In 2011, researchers at the Oscillation Project with Emulsion-tRacking Apparatus (OPERA) experiment in Italy made headlines across the world when they announced that they had discovered neutrinos moving faster than the speed of light, which was previously thought to be impossible. Despite being extensively covered in the media, the findings were met with skepticism by the scientific community. Less than a year later, scientists discovered that defective wiring had misled them into believing they had discovered a faster-than-light particle, and neutrinos were relegated to the domain of cosmically law-abiding particles.

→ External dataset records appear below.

(** * Ticket service: repository and dispatcher, verified against their specification

    Shallow embedding of the Go sources
    - [database/postgres.go]: the entity repository ([Create], [GetByID],
      [List], [Update], [Delete]);
    - [ticket-service-db/main.go]: the operation dispatcher ([CreateTicket],
      [GetTicket], [ListTickets], [UpdateTicket], [DeleteTicket]) and the
      enum conversions;
    - [init.sql]: the table the repository talks to.

    The collaborators that are not part of the repository are modelled as far
    as the code observes them:
    - Go strings are byte strings ([string], one [ascii] per byte);
    - [encoding/json] for the one type the code marshals, [[]string]
      (module [json], with [unicode/utf8] and [unicode/utf16] below it);
    - the relational store as a finite map from the primary key to the other
      columns of the row, together with the acceptance test of the schema
      (module [sqldb]);
    - [time.Now()] and [uuid.New()] as explicit arguments. *)

From Stdlib Require Import ZArith NArith Ascii String Lia.
From stdpp Require Import gmap strings list fin_maps sorting pretty.

(** ** Go slices

    A Go slice is either [nil] or a (possibly empty) sequence; [json.Marshal]
    tells the two apart, the wire format and [len] do not. *)

Inductive slice (A : Type) : Type :=
| nil_slice
| mk_slice (elems : list A).
Arguments nil_slice {A}.
Arguments mk_slice {A} elems.

Definition elems {A} (s : slice A) : list A :=
  match s with
  | nil_slice => []
  | mk_slice l => l
  end.

Definition len {A} (s : slice A) : nat := length (elems s).

Definition slice_map {A B} (f : A → B) (s : slice A) : slice B :=
  match s with
  | nil_slice => nil_slice
  | mk_slice l => mk_slice (map f l)
  end.

(** ** unicode/utf8 and unicode/utf16 *)

Module utf8.
Local Open Scope N_scope.

Definition RuneError : N := 0xFFFD.
Definition MaxRune : N := 0x10FFFF.
Definition RuneSelf : N := 0x80.
Definition surrogateMin : N := 0xD800.
Definition surrogateMax : N := 0xDFFF.

Definition tx : N := 0x80.
Definition t2 : N := 0xC0.
Definition t3 : N := 0xE0.
Definition t4 : N := 0xF0.
Definition maskx : N := 0x3F.
Definition mask2 : N := 0x1F.
Definition mask3 : N := 0x0F.
Definition mask4 : N := 0x07.
Definition rune1Max : N := 0x7F.
Definition rune2Max : N := 0x7FF.
Definition rune3Max : N := 0xFFFF.
Definition locb : N := 0x80.
Definition hicb : N := 0xBF.

(** Entries of the [first] table: low three bits are the size, the high
    nibble indexes [acceptRanges]. *)
Definition xx : N := 0xF1.
Definition as_ : N := 0xF0.
Definition s1 : N := 0x02.
Definition s2 : N := 0x13.
Definition s3 : N := 0x03.
Definition s4 : N := 0x23.
Definition s5 : N := 0x34.
Definition s6 : N := 0x04.
Definition s7 : N := 0x44.

Definition first (p0 : N) : N :=
  if p0 <? 0x80 then as_
  else if p0 <? 0xC2 then xx
  else if p0 <? 0xE0 then s1
  else if p0 =? 0xE0 then s2
  else if p0 <? 0xED then s3
  else if p0 =? 0xED then s4
  else if p0 <? 0xF0 then s3
  else if p0 =? 0xF0 then s5
  else if p0 <? 0xF4 then s6
  else if p0 =? 0xF4 then s7
  else xx.

Definition acceptRanges (i : N) : N * N :=
  match i with
  | 0 => (locb, hicb)
  | 1 => (0xA0, hicb)
  | 2 => (locb, 0x9F)
  | 3 => (0x90, hicb)
  | 4 => (locb, 0x8F)
  | _ => (0, 0)
  end.

(** [byte(x)]: conversion to a byte keeps the low eight bits. *)
Definition byte (x : N) : ascii := ascii_of_N x.

(** [DecodeRune p]: the first rune of [p] and its width in bytes;
    [(RuneError, 1)] for an invalid or truncated encoding, [(RuneError, 0)]
    for the empty input. *)
Definition DecodeRune (p : list ascii) : N * nat :=
  match p with
  | [] => (RuneError, 0%nat)
  | c0 :: p1 =>
    let p0 := N_of_ascii c0 in
    let x := first p0 in
    if as_ <=? x then ((if N.testbit x 0 then RuneError else p0), 1%nat)
    else
      let sz := N.land x 7 in
      let accept := acceptRanges (N.shiftr x 4) in
      match p1 with
      | [] => (RuneError, 1%nat)
      | c1 :: p2 =>
        let b1 := N_of_ascii c1 in
        if (b1 <? accept.1) || (accept.2 <? b1) then (RuneError, 1%nat)
        else if sz <=? 2 then
          (N.lor (N.shiftl (N.land p0 mask2) 6) (N.land b1 maskx), 2%nat)
        else
          match p2 with
          | [] => (RuneError, 1%nat)
          | c2 :: p3 =>
            let b2 := N_of_ascii c2 in
            if (b2 <? locb) || (hicb <? b2) then (RuneError, 1%nat)
            else if sz <=? 3 then
              (N.lor (N.lor (N.shiftl (N.land p0 mask3) 12)
                            (N.shiftl (N.land b1 maskx) 6))
                     (N.land b2 maskx), 3%nat)
            else
              match p3 with
              | [] => (RuneError, 1%nat)
              | c3 :: _ =>
                let b3 := N_of_ascii c3 in
                if (b3 <? locb) || (hicb <? b3) then (RuneError, 1%nat)
                else
                  (N.lor (N.lor (N.lor (N.shiftl (N.land p0 mask4) 18)
                                       (N.shiftl (N.land b1 maskx) 12))
                                (N.shiftl (N.land b2 maskx) 6))
                         (N.land b3 maskx), 4%nat)
              end
          end
      end
  end.

Definition encode3 (r : N) : list ascii :=
  [ byte (N.lor t3 (N.shiftr r 12));
    byte (N.lor tx (N.land (N.shiftr r 6) maskx));
    byte (N.lor tx (N.land r maskx)) ].

(** [AppendRune nil r] / [EncodeRune]: the UTF-8 encoding of [r]; runes out
    of range and surrogates are encoded as [RuneError]. *)
Definition EncodeRune (r : N) : list ascii :=
  if r <=? rune1Max then [ byte r ]
  else if r <=? rune2Max then
    [ byte (N.lor t2 (N.shiftr r 6)); byte (N.lor tx (N.land r maskx)) ]
  else if (MaxRune <? r) || ((surrogateMin <=? r) && (r <=? surrogateMax))
  then encode3 RuneError
  else if r <=? rune3Max then encode3 r
  else
    [ byte (N.lor t4 (N.shiftr r 18));
      byte (N.lor tx (N.land (N.shiftr r 12) maskx));
      byte (N.lor tx (N.land (N.shiftr r 6) maskx));
      byte (N.lor tx (N.land r maskx)) ].

(** The test the callers write as [c == utf8.RuneError && size == 1]. *)
Definition invalid (d : N * nat) : bool :=
  (d.1 =? RuneError) && Nat.eqb d.2 1.

(** [ValidString]: walk the string rune by rune ([i += size], kept here as
    the number of bytes still to skip). *)
Fixpoint valid_from (skip : nat) (s : list ascii) : bool :=
  match s with
  | [] => true
  | _ :: rest =>
    match skip with
    | S k => valid_from k rest
    | O =>
      let d := DecodeRune s in
      if invalid d then false else valid_from (d.2 - 1) rest
    end
  end.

However, there is still a lot that scientists don’t know about neutrinos. Researchers from Fermi National Accelerator Laboratory’s (Fermilab) Mini Booster Neutrino Experiment (MiniBooNE) in Chicago have revealed persuasive evidence that they’ve discovered a new sort of neutrino termed a sterile neutrino. This confirms an earlier anomaly discovered at the Liquid Scintillator Neutrino Detector (LSND), a Los Alamos National Laboratory experiment in New Mexico. Because sterile neutrinos do not fit into the Standard Model, a framework that describes practically all known particles and forces except gravity, they would upend all of known physics.

If MiniBooNE’s latest findings are confirmed, “that would be big; that’s beyond the Standard Model; it would need new particles… and a whole new analytical framework,” according to Duke University particle physicist Kate Scholberg.